Single-Station Six-Component Horizontal-to-Vertical Spectral Ratio Method for Subsurface Structure Inversion

In seismic exploration, subsurface structures are commonly investigated using dense sensor arrays. While effective, array-based observations require a large number of sensors, resulting in complex field deployment. Single-station seismic methods offer an attractive alternative by leveraging constraints among different seismic components at a single site. Nevertheless, existing single-station seismic methods do not fully utilize the complete six-component information provided by seismometers, and the extraction of dispersion curves is affected by instrument response, which limits the accuracy of single-station methods.

 

To overcome these limitations, we propose a single-station six-component Horizontal-to-Vertical Spectral Ratio method (6-C HVSR). This method considers both translational HVSR and rotational HVSR, enabling it to eliminate curve distortion caused by instrument response.
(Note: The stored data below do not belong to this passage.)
(** * VirtualTaj: BSP compiler, GLD meshes and collision detection

    A shallow embedding of the core of [bspc.c], [gld.c] and [coldet.c],
    and of the [main] of [gld2bsp.c] that joins them, together with the
    properties established about it.

    Conventions of the embedding.
    - Fixed-width unsigned integers ([Uint8], [Uint16], [Uint32],
      [unsigned int]) are values of [Z]; every arithmetic operation of the
      source is followed by the reduction modulo [2^w] that C performs.
    - [GLfloat] and [GLdouble] are IEEE 754 binary32 / binary64 values kept
      as their bit patterns.  Arithmetic decodes the pattern, applies the
      correctly rounded operation of [SpecFloat] (round to nearest even,
      no excess precision, no contraction) and encodes the result.  A value
      that is only stored, copied or written to a file keeps its pattern.
    - A [FILE*] opened for reading is the list of bytes not yet consumed;
      [fread] past the end leaves the destination untouched, so for
      a destination that was never initialised the bytes come from an
      arbitrary source of indeterminate values.
    - [exit(EXIT_FAILURE)] and accesses outside an allocation are outcomes of
      their own; [malloc]/[realloc] are taken to succeed.
    - The sources are read with [BSPC_DEBUG], [GLD_DEBUG] and [VTAJ_DEBUG]
      undefined (the release build). *)

From Stdlib Require Import ZArith List Bool Lia.
From Stdlib Require Import Floats.SpecFloat.
From coqutil Require Import Byte Word.LittleEndianList.
From stdpp Require Import base option list.
Import ListNotations.
Open Scope Z_scope.

(** ** Outcomes of a call *)

Inductive outcome (A : Type) : Type :=
| Done (a : A)   (* the call returns [a] *)
| Exit           (* the call ends the process with [exit(EXIT_FAILURE)] *)
| Undefined      (* the call reads or writes outside an allocation *)
| OutOfFuel.     (* the recursion budget of the embedding is exhausted *)
Arguments Done {A} a.
Arguments Exit {A}.
Arguments Undefined {A}.
Arguments OutOfFuel {A}.

#[global] Instance outcome_ret : MRet outcome := @Done.
#[global] Instance outcome_bind : MBind outcome := fun A B f m =>
  match m with
  | Done a => f a
  | Exit => Exit
  | Undefined => Undefined
  | OutOfFuel => OutOfFuel
  end.

(** ** Machine integers *)

Definition to_Uint8 (z : Z) : Z := z mod 2 ^ 8.
Definition to_Uint16 (z : Z) : Z := z mod 2 ^ 16.
Definition to_Uint32 (z : Z) : Z := z mod 2 ^ 32.

(** Conversion of an [unsigned int] to [int] (two's complement). *)
Definition to_int (z : Z) : Z :=
  let u := to_Uint32 z in if u <? 2 ^ 31 then u else u - 2 ^ 32.

Definition UINT_MAX : Z := 2 ^ 32 - 1.

(** Array cells.  [a[i]] for reading and [a[i] = v] for writing; both are
    undefined outside the allocation. *)
Definition load {A} (a : list A) (i : Z) : outcome A :=
  if i <? 0 then Undefined
  else match a !! Z.to_nat i with
       | Some v => Done v
       | None => Undefined
       end.

Definition store {A} (a : list A) (i : Z) (v : A) : outcome (list A) :=
  if (0 <=? i) && (i <? Z.of_nat (length a))
  then Done (<[Z.to_nat i := v]> a)
  else Undefined.

(** A fresh allocation of [n] cells; its contents are indeterminate and
    given by [junk]. *)
Definition malloc {A} (junk : nat -> A) (n : Z) : list A :=
  map junk (seq 0 (Z.to_nat n)).

(** [realloc] to [n] cells keeps the common prefix; cells gained are
    indeterminate. *)
Definition realloc {A} (junk : nat -> A) (a : list A) (n : Z) : list A :=
  take (Z.to_nat n) a ++ map junk (seq (length a) (Z.to_nat n - length a)).

(** ** IEEE 754 binary formats *)

Module IEEE.
Section Format.
Variables prec emax : Z.

Definition mant_bits : Z := prec - 1.
Definition exp_ones : Z := 2 * emax - 1.
Definition bias : Z := emax - 1.
Definition sign_weight : Z := 2 ^ mant_bits * (2 * emax).

Definition decode (w : Z) : spec_float :=
  let frac := w mod 2 ^ mant_bits in
  let ex := (w / 2 ^ mant_bits) mod (2 * emax) in
  let s := Z.odd (w / sign_weight) in
  if ex =? 0 then
    match frac with
    | Zpos m => S754_finite s m (emin prec emax)
    | _ => S754_zero s
    end
  else if ex =? exp_ones then
    if frac =? 0 then S754_infinity s else S754_nan
  else
    match frac + 2 ^ mant_bits with
    | Zpos m => S754_finite s m (ex - bias - mant_bits)
    | _ => S754_nan
    end.
(* ================================================================== *)
(** ** The code on concrete inputs *)

Example parse_base_dev :
  parse_package_filename "base-dev-1.0.0.tar.gz" = (Some "base-dev", Some "1.0.0").
Proof. reflexivity. Qed.

Example parse_rc :
  parse_package_filename "tools-0.9.1-rc1.tar.gz" = (Some "tools", Some "0.9.1-rc1").
Proof. reflexivity. Qed.

Example parse_inner_version :
  parse_package_filename "a-1.2.3-b-4.5.6.tar.gz" = (Some "a", Some "1.2.3-b-4.5.6").
Proof. reflexivity. Qed.

Example parse_double_ext :
  parse_package_filename "a-1.0.0.tar.gz.tar.gz" = (Some "a", Some "1.0.0.tar.gz").
Proof. reflexivity. Qed.

Example parse_no_version :
  parse_package_filename "readme.tar.gz" = (None, None).
Proof. reflexivity. Qed.

Example parse_trailing_newline :
  parse_package_filename ("a-1.0.0.tar.gz" ++ String newline "")
  = (Some "a", Some "1.0.0").
Proof. reflexivity. Qed.

(* ================================================================== *)
(** ** Facts about strings *)

Section StringFacts.

Lemma append_nil_r (s : string) : s ++ "" = s.
Proof. induction s as [|c s IH]; simpl; [reflexivity | now rewrite IH]. Qed.

Lemma append_assoc (a b c : string) : (a ++ b) ++ c = a ++ b ++ c.
Proof. induction a as [|x a IH]; simpl; [reflexivity | now rewrite IH]. Qed.

Lemma length_append (a b : string) :
  String.length (a ++ b) = String.length a + String.length b.
Proof. induction a as [|x a IH]; simpl; [reflexivity | now rewrite IH]. Qed.

Lemma append_inv_head (a b c : string) : a ++ b = a ++ c -> b = c.
Proof.
  induction a as [|x a IH]; simpl; intros H; [exact H|].
  injection H as H. now apply IH.
Qed.

Lemma substring_0_append (a b : string) :
  substring 0 (String.length a) (a ++ b) = a.
Proof.
  induction a as [|x a IH]; simpl.
  - now destruct b.
  - now rewrite IH.
Qed.

Lemma all_chars_append (p : ascii -> bool) (a b : string) :
  all_chars p (a ++ b) = all_chars p a && all_chars p b.
Proof.
  induction a as [|x a IH]; simpl; [reflexivity|].
  now rewrite IH, andb_assoc.
Qed.

(** A run of characters satisfying [p] that is a prefix of [b ++ c ++ r],
    where [p] refuses the first character of [c], lies within [b]. *)
Lemma run_within (p : ascii -> bool) (t r b r' : string) (c : ascii) :
  all_chars p t = true -> p c = false ->
  t ++ r = b ++ String c r' ->
  exists r'', b = t ++ r''.
Proof.
  revert b. induction t as [|x t IH]; simpl; intros b Ht Hc H.
  - now exists b.
  - apply andb_prop in Ht as [Hx Ht].
    destruct b as [|y b]; simpl in H; injection H as Hxy H.
    + subst x. congruence.
    + subst y. destruct (IH b Ht Hc H) as [r'' ->]. now exists r''.
Qed.

Lemma append_inv_tail (a b c : string) : a ++ c = b ++ c -> a = b.
Proof.
  revert b. induction a as [|x a IH]; intros [|y b] H; simpl in H.
  - reflexivity.
  - apply (f_equal String.length) in H. simpl in H. rewrite length_append in H. lia.
  - apply (f_equal String.length) in H. simpl in H. rewrite length_append in H. lia.
  - injection H as -> H. f_equal. now apply IH.
Qed.

Lemma last_char_append (a t : string) (x : ascii) :
  last_char (a ++ String x t) = last_char (String x t).
Proof.
  induction a as [|y a IH]; [reflexivity|].
  simpl append. rewrite <- IH. simpl.
  destruct (a ++ String x t) eqn:E; [|reflexivity].
  destruct a; discriminate.
Qed.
The proposed 6-C HVSR forward model can be directly constructed using existing surface-wave forward modeling frameworks, enabling subsurface structure inversion without introducing additional assumptions. Unlike traditional HVSR methods, the 6-C HVSR applicable to subsurface structure inversion has a clearer physical meaning.

 

By integrating both translational and rotational HVSR, the proposed method fully utilizes all six-component data and improves constraints on subsurface structures under single-station conditions. Moreover, it reduces requirements for measurement instruments and enables further improvements in measurement accuracy. Borehole comparison experiments demonstrate that the method can estimate subsurface structures using single-station observations.